Navigating Relationships in Conflict, Perseverance, Hope and Love

I have loved you with an everlasting love

Romans 12:10 exhorts us to prefer one another in love, which can be done easily when circumstances and people align and we are all getting along. But what happens when conflict arises? Does your attitude change toward the one you love? How do you handle disagreement?

Scripture is replete with examples of relationships that walked in love, trust, discord, and more. What is common in the most successful relationships is love, grace, hope, perseverance and forgiveness. When disagreement arises and feelings are hurt, we experience one of our greatest needs for understanding.

Imagine how Jacob must have felt (Genesis 29) when he in good faith worked for his uncle Laban for seven years to gain the hand of Laban’s beautiful younger daughter Rachel; and instead was given Leah the older daughter whom Jacob did not love. It could be said that Jacob for once was on the other end of someone’s deception; which of course infuriated him.
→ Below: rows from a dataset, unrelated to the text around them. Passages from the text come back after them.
(** One event that agrees with the rest. *)
Lemma dep_event_ok s view pr parent cert share vote e d :
  vote_ready s view pr parent cert share vote → e ∈ [DepProposal pr parent; DepDac cert; DepVid share] →
  d_payload_commitment d = None ∨
    d_payload_commitment d = Some (header_payload_commitment (p_block_header (proposal_data pr))) →
  ∃ d', dep_event cfg view e d s = (Ok (Some d'), s, []) ∧
    d_payload_commitment d' = Some (header_payload_commitment (p_block_header (proposal_data pr))) ∧
    (is_Some (d_leaf d) ∨ e = DepProposal pr parent → is_Some (d_leaf d')) ∧
    (is_Some (d_vid_share d) ∨ e = DepVid share → is_Some (d_vid_share d')).
Proof using Type.
  intros [(v & Hv & Hf & _) Hc Hs Hp Hsv (Hst & _) _ _] He Hd.
  assert (∀ comm : VidCommitment, d_payload_commitment d = None ∨ d_payload_commitment d = Some comm →
    agree_payload (d_payload_commitment d) comm = Some comm) as Hag.
  { intros comm [-> | ->]; simpl; [done|]. by rewrite bool_decide_eq_true_2. }
  rewrite !elem_of_cons, elem_of_nil in He. destruct He as [->|[->|[->|[]]]]; simpl.
  - unfold mbind, task_bind. simpl. rewrite Hv.
    assert ((if version_ge v Epochs then finish (is_leaf_forming_eqc (qv_consensus s)
       (leaf_commit (data (p_justify_qc (proposal_data pr))))) else mret false) s = (Ok false, s, [] : list VoteEvent)) as ->.
    { destruct (version_ge v Epochs); [by rewrite Hf|done]. }
    rewrite Hag by done. rewrite bool_decide_eq_true_2 by done. rewrite Hst. simpl. eexists. split; [done|]. simpl. split_and!; eauto.
    intros [?|?]; done.
  - rewrite Hc, Hag by done. simpl. eexists. split; [done|]. simpl. split_and!; [done|intros [?|?]; done..].
  - rewrite Hs, Hag by done. simpl. eexists. split; [done|]. simpl. split_and!; [done|intros [?|?]; done|eauto].
Qed.

Lemma dep_events_ok s view pr parent cert share vote events d :
  vote_ready s view pr parent cert share vote → Forall (.∈ [DepProposal pr parent; DepDac cert; DepVid share]) events →
  d_payload_commitment d = None ∨
    d_payload_commitment d = Some (header_payload_commitment (p_block_header (proposal_data pr))) →
  ∃ d', dep_events cfg view events d s = (Ok (Some d'), s, []) ∧
    (is_Some (d_leaf d) ∨ DepProposal pr parent ∈ events → is_Some (d_leaf d')) ∧
    (is_Some (d_vid_share d) ∨ DepVid share ∈ events → is_Some (d_vid_share d')).
Proof using Type.
  intros Hr Hev. revert d. induction Hev as [|e events He _ IH]; intros d Hd; simpl.
  - exists d. split; [done|]. split; by intros [?|[]%elem_of_nil].
  - destruct (dep_event_ok _ _ _ _ _ _ _ _ d Hr He Hd) as (d1 & Hrun & Hc1 & Hl1 & Hs1).
    destruct (IH d1 (or_intror Hc1)) as (d2 & Hrun2 & Hl2 & Hs2). exists d2.
    unfold mbind, task_bind. rewrite Hrun. simpl. rewrite Hrun2. split; [done|].
    split; intros [?|[?|?]%elem_of_cons]; auto.
Qed.
Lemma update_shared_ok s view pr parent cert share vote responses :
  vote_ready s view pr parent cert share vote →
  ∃ c', update_shared_state key_to_bytes validate_and_apply_header cfg responses view
    (leaf2_from_quorum_proposal (proposal_data pr)) share (Some (leaf_view parent)) s = (Ok tt, set_qv_consensus s c', []).
Proof using Type.
  intros [(v & Hv & _ & inner & st & st' & d & Hi & Hst & Ha) _ _ Hp Hsv (_ & Hu & _) _ _].
  unfold update_shared_state. cbn zeta. unfold mbind, task_bind. simpl. rewrite Hp, Hsv. simpl. rewrite Hi. simpl. rewrite Hst. simpl.
  unfold lift. rewrite Hv. simpl. rewrite Ha. simpl. unfold on_consensus.
  rewrite swallow_ok by apply update_leaf_no_panic. simpl. unfold require, lift. rewrite Hu. simpl. by eexists.
Qed.

Lemma submit_vote_ok s view leaf vote :
  (∀ m k e, ∃ b, has_stake (M := M) m k e = Ok b) → entitled (qv_membership s) leaf →
  create_signed_vote {| leaf_commit := leaf2_commit leaf; q2_epoch := vote_epoch leaf |} view
    (vc_public_key cfg) (vc_private_key cfg) (qv_upgrade_lock s) = Ok vote →
  vid_stored (vc_storage cfg) = true →
  submit_vote cfg view leaf false s = (Ok tt, s, [QuorumVoteSend vote]).
Proof using Type.
  intros Hst He Hv Hs. unfold submit_vote. cbn zeta. fold (vote_epoch leaf).
  destruct (Hst (qv_membership s) (vc_public_key cfg) (vote_epoch leaf)) as [b1 Hb1].
  destruct (Hst (qv_membership s) (vc_public_key cfg) ((fun x => wrapper_add x 1) <$> vote_epoch leaf)) as [b2 Hb2].
  rewrite (bind_ok _ _ s s s), (bind_ok _ _ s b1 s) by (done || (unfold lift; by rewrite Hb1)).
  assert (∃ b, (if with_epoch leaf && is_last_block_in_epoch (height leaf) (vc_epoch_height cfg)
     then lift (has_stake (qv_membership s) (vc_public_key cfg) ((fun x => wrapper_add x 1) <$> vote_epoch leaf))
     else mret false) s = (Ok b, s, [] : list VoteEvent) ∧ b1 || b = true) as (b & Hif & Hb).
  { unfold lift. destruct He as [He|(Hw & Hl & He)].
    - rewrite He in Hb1. injection Hb1 as <-. rewrite Hb2. destruct (_ && _); by eexists.
    - rewrite Hw, Hl. simpl. exists true. rewrite He. split; [done|by destruct b1]. }
  rewrite (bind_ok _ _ _ _ _ Hif), (bind_ok _ _ s tt s), (bind_ok _ _ s vote s), (bind_ok _ _ s tt s); [done|..];
    unfold require, with_context, lift; by rewrite ?Hb, ?Hv, ?Hs.
Qed.

Lemma vote_ready_sends s view pr parent cert share vote responses res :
  (∀ m k e, ∃ b, has_stake (M := M) m k e = Ok b) → vote_ready s view pr parent cert share vote →
  res ≡ₚ [DepProposal pr parent; DepDac cert; DepVid share] →
  emits (handle_dep_result key_to_bytes validate_and_apply_header cfg view responses res) s (QuorumVoteSend vote).
Proof using Lm.
  intros Hst Hr Hres. unfold handle_dep_result.
  destruct (dep_events_ok s view pr parent cert share vote res {| d_payload_commitment := None; d_leaf := None;
    d_vid_share := None; d_parent_view_number := None |} Hr) as (d & Hrun & Hl & Hs); [|by left|].
  { rewrite Hres. by apply Forall_forall. }
  destruct Hl as [leaf Hl]; [right; rewrite Hres; left|]. destruct Hs as [sh Hs]; [right; rewrite Hres; right; right; left|].
  pose proof (dep_events_result _ _ [] _ _ _ _ _ dep_result_nil Hrun) as [_ Hdl Hdsh].
  simpl in Hdl, Hdsh.
  destruct (Hdl leaf Hl) as (p' & parent' & Hin & -> & _ & Hpv). specialize (Hdsh sh Hs).
  rewrite Hres in Hin, Hdsh. assert (p' = pr ∧ parent' = parent ∧ sh = share) as (-> & -> & ->) by set_solver.
  eapply emits_after; [exact Hrun|]. cbv beta iota. rewrite Hs, Hl, Hpv. cbv beta iota.
  destruct (update_shared_ok _ _ _ _ _ _ _ responses Hr) as [c' Hu].
  eapply emits_after; [unfold ok_result; by rewrite Hu|]. simpl.
  eapply emits_after; [done|]. unfold emits, logged.
  destruct Hr. erewrite submit_vote_ok; [by left|done|done|done|by destruct vr_storage0 as (_ & _ & ?)].
Qed.

Inductive vote_steps : QuorumVoteTaskState (M := M) * gset ViewNumber → list VoteEvent →
    QuorumVoteTaskState (M := M) * gset ViewNumber → Prop :=
  | vote_steps_refl sp : vote_steps sp [] sp
  | vote_steps_next sp ev1 sp1 ev2 sp2 :
      vote_step sp ev1 sp1 → vote_steps sp1 ev2 sp2 → vote_steps sp (ev1 ++ ev2) sp2.

(** Later than [l], or a task of [pending] for [l]. *)
Definition due (l : ViewNumber) (pending : gset ViewNumber) (v : ViewNumber) : Prop :=
  l <= v ∧ (v = l → v ∈ pending).

Lemma vote_step_spec l pending0 sp ev sp' :
  tasks_current sp → l <= latest_voted_view sp.1 → (∀ v, v ∈ sp.2 → due l pending0 v) → vote_step sp ev sp' →
  tasks_current sp' ∧ latest_voted_view sp.1 <= latest_voted_view sp'.1 ∧ (∀ v, v ∈ sp'.2 → due l pending0 v) ∧
  ∀ e, e ∈ ev → voted_in (due l pending0) e.
Proof using Type.
  intros [Hp Hc] Hl Hdue Hstep. inversion Hstep as [s pending input responses r s' ev' H|s pending view responses res r s' ev' Hin H]; subst; simpl in *.
  - apply vote_handle_spec in H as [[Ha1 Ha2] Hv Hcr _]; [|done]. split_and!.
    + split; simpl; [|done]. unfold spawned. intros v. rewrite elem_of_intersection. by intros [_ ?].
    + done.
    + intros v. unfold spawned. rewrite elem_of_intersection, elem_of_union, elem_of_difference.
      intros [[?|[_ Hnew]] Hin]; [by apply Hdue|]. specialize (Hcr v Hin Hnew). split; lia.
    + intros e He%Hv. destruct e; simpl in *; unfold due; lia.
  - pose proof (keeps_run _ _ _ _ _ _ (handle_dep_result_votes s view responses res) ltac:(done) H) as [Hl1 Hd1].
    split_and!.
    + split; simpl; [|by rewrite Hl1, Hd1]. rewrite Hd1. intros v. rewrite elem_of_difference. intros [? _]. auto.
    + lia.
    + intros v. rewrite elem_of_difference. intros [? _]. auto.
    + intros e He. pose proof (handle_dep_result_only view responses res s e) as Ho. unfold emits in Ho. rewrite H in Ho.
      specialize (Ho He). destruct e; simpl in *; subst; auto.
Qed.

Lemma vote_steps_spec l pending0 sp ev sp' :
  vote_steps sp ev sp' → tasks_current sp → l <= latest_voted_view sp.1 → (∀ v, v ∈ sp.2 → due l pending0 v) →
  tasks_current sp' ∧ latest_voted_view sp.1 <= latest_voted_view sp'.1 ∧ ∀ e, e ∈ ev → voted_in (due l pending0) e.
Proof using Type.
  induction 1 as [sp|sp ev1 sp1 ev2 sp2 Hstep _ IH]; intros Hc Hl Hp.
  - split_and!; [done|lia|]. by intros e []%elem_of_nil.
  - destruct (vote_step_spec _ _ _ _ _ Hc Hl Hp Hstep) as (Hc1 & Hl1 & Hp1 & He1).
    destruct IH as (Hc2 & Hl2 & He2); [done|lia|done|]. split_and!; [done|lia|].
    intros e [?|?]%elem_of_app; auto.
Qed.
End VoteLemmas.

(** ** Properties *)

Section VoteProperties.
Context `{Sg : SignatureScheme} `{Cm : Committable} `{Vt : VidTypes} `{Vs : Versions}.
Context `{Bt : !BlockTypes} `{Vd : !VidScheme}.
Context {M : Type} `{Mb : !Membership M} `{Er : !EpochRoots M}.
Context {Lm : CommittableLaws Cm} {Rk : CommitmentRank Cm}.
Context (bincode_signatures : option QcType → option bytes).
Context (cfg : VoteConfig).
(* ===== verification/OverallSafetyTask.v ===== *)
(** * The overall safety check of the test harness

    [testing/src/overall_safety_task.rs]: a task of the test harness that follows the
    decisions, errors and timeouts of all nodes, gives every view a status, and at the end of
    a test says whether it has passed.

    A [HashMap] whose keys are leaves or payload commitments is an association list, in the
    order in which the map would be iterated.  An event comes with the number of its node;
    the node's key is a parameter, and its epoch at that time is part of the event.
    Arithmetic is that of a build with overflow checks, as tests are. *)

From S2P Require Import Prelude Epochs Crypto Committee Votes Certificates Data Vid Consensus ConsensusProofs Safety ConsistencyTask.

(** ** Counters: [entry], then add one or insert one *)

Section Counter.
Context {A : Type} (same : A → A → bool).

Fixpoint bump (x : A) (m : list (A * nat)) : list (A * nat) :=
  match m with
  | [] => [(x, 1%nat)]
  | (y, n) :: m => if same y x then (y, S n) :: m else (y, n) :: bump x m
  end.

Fixpoint counter_get (x : A) (m : list (A * nat)) : option nat :=
  match m with
  | [] => None
  | (y, n) :: m => if same y x then Some n else counter_get x m
  end.

(** [iter().max_by(count)]: the last of the largest. *)
Definition max_by_count (m : list (A * nat)) : option (A * nat) :=
  foldl (fun best e => match best with Some b => if (e.2 <? b.2)%nat then Some b else Some e | None => Some e end) None m.
End Counter.

Lemma elem_of_bump {A} (same : A → A → bool) x mp y n :
  (y, n) ∈ bump same x mp → (y, n) ∈ mp ∨ (y = x ∧ n = 1%nat) ∨ ∃ k, n = S k ∧ (y, k) ∈ mp ∧ same y x = true.
Proof.
  induction mp as [|[z k] mp IH]; simpl; [intros [= -> ->]%list_elem_of_singleton; auto|].
  destruct (same z x) eqn:Hs; intros [[= -> ->]|H]%elem_of_cons.
  - right. right. exists k. set_solver.
  - set_solver.
  - set_solver.
  - destruct (IH H) as [?|[?|(k' & ? & ? & ?)]]; [set_solver|auto|]. right. right. exists k'. set_solver.
Qed.

Lemma counter_get_elem {A} (same : A → A → bool) x mp n : counter_get same x mp = Some n → ∃ y, (y, n) ∈ mp ∧ same y x = true.
Proof.
  induction mp as [|[z k] mp IH]; simpl; [done|]. destruct (same z x) eqn:Hs; [intros [= ->]; exists z; set_solver|].
  intros (y & ? & ?)%IH. exists y. set_solver.
Qed.
Definition start : ViewSyncTaskState :=
  {| vs_cur_view := 5; vs_next_view := 5; vs_cur_epoch := None; num_timeouts_tracked := 1; replica_task_map := ∅;
     pre_commit_relay_map := ∅; commit_relay_map := ∅; finalize_relay_map := ∅; last_garbage_collected_view := 0 |}.

Lemma answers : tables_answer cfg.
Proof.
  intros e. split_and!; [by eexists..|]. intros v. unfold leader.
  change (lookup_leader _ v e) with (leader_at (E:=Error) Ideal.table3 v).
  by destruct (leader_at_ok (E:=Error) Ideal.table3 v) as (x & _ & ->).
Qed.

Lemma cfg_signs : signs cfg.
Proof. intros d view _. by eexists. Qed.
End ViewSyncDemo.

(** The second timeout in a row: a pre-commit vote for relay 0 of the next view. *)
Lemma view_sync_safe_witness :
  ∃ e, (view_sync_handle ViewSyncDemo.cfg (VsTimeout 5) ViewSyncDemo.start).2 = [e] ∧
    justified ViewSyncDemo.cfg ViewSyncDemo.start (VsTimeout 5) e.
Proof.
  destruct (view_sync_handle ViewSyncDemo.cfg (VsTimeout 5) ViewSyncDemo.start) as [[o s'] ev] eqn:H.
  destruct (view_sync_safe ViewSyncDemo.cfg ViewSyncDemo.start [] (VsTimeout 5) o s' ev ViewSyncDemo.answers)
    as (He & _); [by apply vs_start|by vm_compute|done|exact H|].
  assert (∃ e, ev = [e]) as [e ->] by (injection H as _ _ <-; by eexists).
  exists e. split; [reflexivity|]. apply He. by left.
Defined.

Lemma view_sync_asks_every_relay_witness :
  let '(_, r, ev) := replica_handle ViewSyncDemo.cfg (ViewSyncTrigger 6) (new_replica ViewSyncDemo.start 6) in
  ∃ vote, ViewSyncPreCommitVoteSend vote ∈ ev ++ (expire ViewSyncDemo.cfg 2 r).2 ∧
    vote_leader (AggregatableVote := agg_vs_pre_commit2) vote Demo.committee None = Ok (30 : PubKey).
Proof.
  pose proof (view_sync_asks_every_relay ViewSyncDemo.cfg ViewSyncDemo.start 6 Ideal.table3 Ideal.table3 (30 : PubKey)
    ViewSyncDemo.cfg_signs (Demo.committee_known None)) as H.
  destruct (replica_handle ViewSyncDemo.cfg (ViewSyncTrigger 6) (new_replica ViewSyncDemo.start 6)) as [[o r] ev].
  destruct H as [_ H]; [right; right; left|by vm_compute|by vm_compute|]. exact H.
Defined.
But Jacob agreed to work for Laban another seven years to gain Rachel in marriage. Jacob had to get past the betrayal of his uncle if he was to gain the one he loved. He also needed to get past the fact that he was now married to Leah whom he did not love. Now that is a lot of “getting past” for one person to endure.

Maybe you are feeling like Jacob, and you have been betrayed by a loved one, now what? While Ephesians 4:26 exhorts us to not let our anger control us to the point of going to bed angry; sometimes we fail to live up to this exhortation. Begin by seeking the Holy Spirit’s guidance. Ask Him to direct you and provide you peace. Wait on Him, and then you will be able to think more clearly and calmly.

The main thing in working through conflict is not to give up hope. Keep your eye on the prize the way Jacob did; the prize of restored relationship with the one you love.


3 thoughts on “Navigating Relationships in Conflict, Perseverance, Hope and Love

  1. “Hope”. Yes, we live in a throw-away society where computers are out-of-date by the time we get them home, and on and on. So we treat relationships the same way, not rooted in all that was, but immediate convenience. People give up hope of ever “fixing” it and give up doing what would fix it! Your post is a wonderful thought worth planting in a lot of lives.

    1. Thank you for your insightful words. We too believe that reminders that draw us back to the value of people and relationships is essential in this “throw-away society.” My husband just celebrated his birthday and for all the comments and well wishes he received on Facebook, he went and is going to the individual sites of each friend to reacquaint himself with his or her site and to leave each one an individual message. And while this takes time, it is time well spent when those in our life know they are valued.